The exams and papers are graded, the final grades are posted and sent off, and now I can officially check yet another semester of my long and accomplished list of semesters-I've-finished-as-a-student.
And although I'm fairly sick and tired of still being a student, I have to say that the steady progression of 15 week periods is not all that bad of a way to watch your life pass. Unlike most American professions, where the five-day-a-week grind is punctuated only by a fleeting week of vacation here and there, the life of an academic is punctuated by a nice 1-3 month break between times when I have to officially show up somewhere. Which is not to say it's a vacation. Those weeks and months in between "fall" and "spring" are still work time, but they're my work time. No classes to get to. No papers to grade. No office hours to sit in, knowing that no one is going to stop by, at least not until I run out to get a cup of coffee.
The end of this semester feels different, though. I only have one more fall and two more springs as a "student." When I think about how quickly this last year has flown by, I wonder how it's possible that in just one year more it will be me sitting nervously, waiting anxiously for someone, anyone to want to interview me. That in just one year more, I will forgo Christmas Eve for pre-interview preparations. That in just a few months I will be drafting the application letter and teaching statement.

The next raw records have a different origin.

(** * smallsh: the command parser, the process supervisor and the reap sweep

    A shallow embedding of [main.c] and [src/shell_info.c].  Integers of the C
    program are [Z]; C strings are [string]; the [struct shell_info] is a
    record; the calls into the operating system are answered by an explicit
    environment, and what a process does to the outside world is collected in
    a trace of events.

    Abstraction of memory: the strings held by [args[i]] are values (the heap
    blocks obtained from [malloc] are not modelled); the two fixed-size
    arrays the program writes through an index or [strcpy], [args[512]] and
    the 256-byte file-name buffers, are bounded as in the source, and a write
    past their end, like a read through a NULL pointer, is a [fault].
    The heap is where the model stops: [parse_line] copies each token into a
    block of [strlen(token)] bytes, one byte short of what [strcpy] writes,
    which the allocator may or may not notice when [free_memory] frees the
    block; the model follows the runs in which it does not, and leaves
    [free_memory], which touches nothing but the heap and the array it sets
    back to NULL, out.  [close] changes nothing that is modelled;
    [print_args] is not called by the program. *)

From Stdlib Require Import List String Ascii ZArith Lia Bool DecimalString.
Import ListNotations.
Open Scope string_scope.
Open Scope list_scope.
Open Scope Z_scope.

(** ** C strings and [strtok_r] *)

Definition nl : string := String "010"%char EmptyString.
Definition space : ascii := " "%char.
Definition newline : ascii := "010"%char.

(** [printf("%d", n)] *)
Definition dec (n : Z) : string := NilZero.string_of_int (Z.to_int n).

Definition strlen (s : string) : Z := Z.of_nat (String.length s).

(** [strcmp(a, b) == 0] *)
Definition streq (a b : string) : bool := String.eqb a b.

(** The part of [s] that starts at its first character other than [delim]. *)
Fixpoint skip_delims (delim : ascii) (s : string) : string :=
  match s with
  | EmptyString => EmptyString
  | String c s' => if Ascii.eqb c delim then skip_delims delim s' else s
  end.

(** The characters of [s] up to the first [delim], and the text after that
    delimiter (the save pointer). *)
Fixpoint take_token (delim : ascii) (s : string) : string * string :=
  match s with
  | EmptyString => (EmptyString, EmptyString)
  | String c s' =>
      if Ascii.eqb c delim then (EmptyString, s')
      else let (t, r) := take_token delim s' in (String c t, r)
  end.

(** [strtok_r(s, delim, &saveptr)] for a delimiter set of one character (both
    call sites of the program pass such a set): the token, or [None] for
    NULL, and the new save pointer.  A continuation call
    [strtok_r(NULL, delim, &saveptr)] is [strtok_r delim saveptr]. *)
Definition strtok_r (delim : ascii) (s : string) : option string * string :=
  match skip_delims delim s with
  | EmptyString => (None, EmptyString)
  | String c s' => let (t, r) := take_token delim (String c s') in (Some t, r)
  end.

(** The tokens that successive calls of [strtok_r] return until the first
    NULL; [fuel] bounds the number of calls. *)
Fixpoint tokens_upto (fuel : nat) (delim : ascii) (s : string) : list string :=
  match fuel with
  | O => []
  | S fuel' =>
      match strtok_r delim s with
      | (None, _) => []
      | (Some t, r) => t :: tokens_upto fuel' delim r
      end
  end.

(** Every token consumes a character, so [length s + 1] calls reach NULL. *)
Definition tokens (delim : ascii) (s : string) : list string :=
  tokens_upto (S (String.length s)) delim s.

(** ** [struct shell_info] (src/shell_info.h) *)

Record shell_info : Type := mk_shell_info {
  background : Z;
  exit_status : Z;
  output_redirect : Z;
  input_redirect : Z;
  output_filename : string;   (* char [256] *)
  input_filename : string     (* char [256] *)
}.

Definition FILENAME_SIZE : Z := 256.
Definition ARGS_SIZE : Z := 512.

Definition set_background (v : Z) (i : shell_info) : shell_info :=
  mk_shell_info v (exit_status i) (output_redirect i) (input_redirect i)
                (output_filename i) (input_filename i).
Definition set_exit_status (v : Z) (i : shell_info) : shell_info :=
  mk_shell_info (background i) v (output_redirect i) (input_redirect i)
                (output_filename i) (input_filename i).
Definition set_output_redirect (v : Z) (i : shell_info) : shell_info :=
  mk_shell_info (background i) (exit_status i) v (input_redirect i)
                (output_filename i) (input_filename i).
Definition set_input_redirect (v : Z) (i : shell_info) : shell_info :=
  mk_shell_info (background i) (exit_status i) (output_redirect i) v
                (output_filename i) (input_filename i).
Definition set_output_filename (v : string) (i : shell_info) : shell_info :=
  mk_shell_info (background i) (exit_status i) (output_redirect i)
                (input_redirect i) v (input_filename i).
Definition set_input_filename (v : string) (i : shell_info) : shell_info :=
  mk_shell_info (background i) (exit_status i) (output_redirect i)
                (input_redirect i) (output_filename i) v.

Being the good Virgos that we are, J and I talk about the next year and a half compulsively. We imagine what type of place we'll move into next. We wonder out loud together and silently to ourselves who will get the better job--the job that will be the deciding factor for the next who-knows-how-many years of our life. We talk through the various locations we are willing to move to--North Dakota, definitely out. This coming year has been a long time coming.
So another semester is done. But this one seems different. Semesters usually follow semesters without much difference. This ending feels like the end of something bigger. This is, for all intents and purposes, the beginning of our last year as students. With any luck, in just over a year, I'll be able to start watching a different type of semester come and go.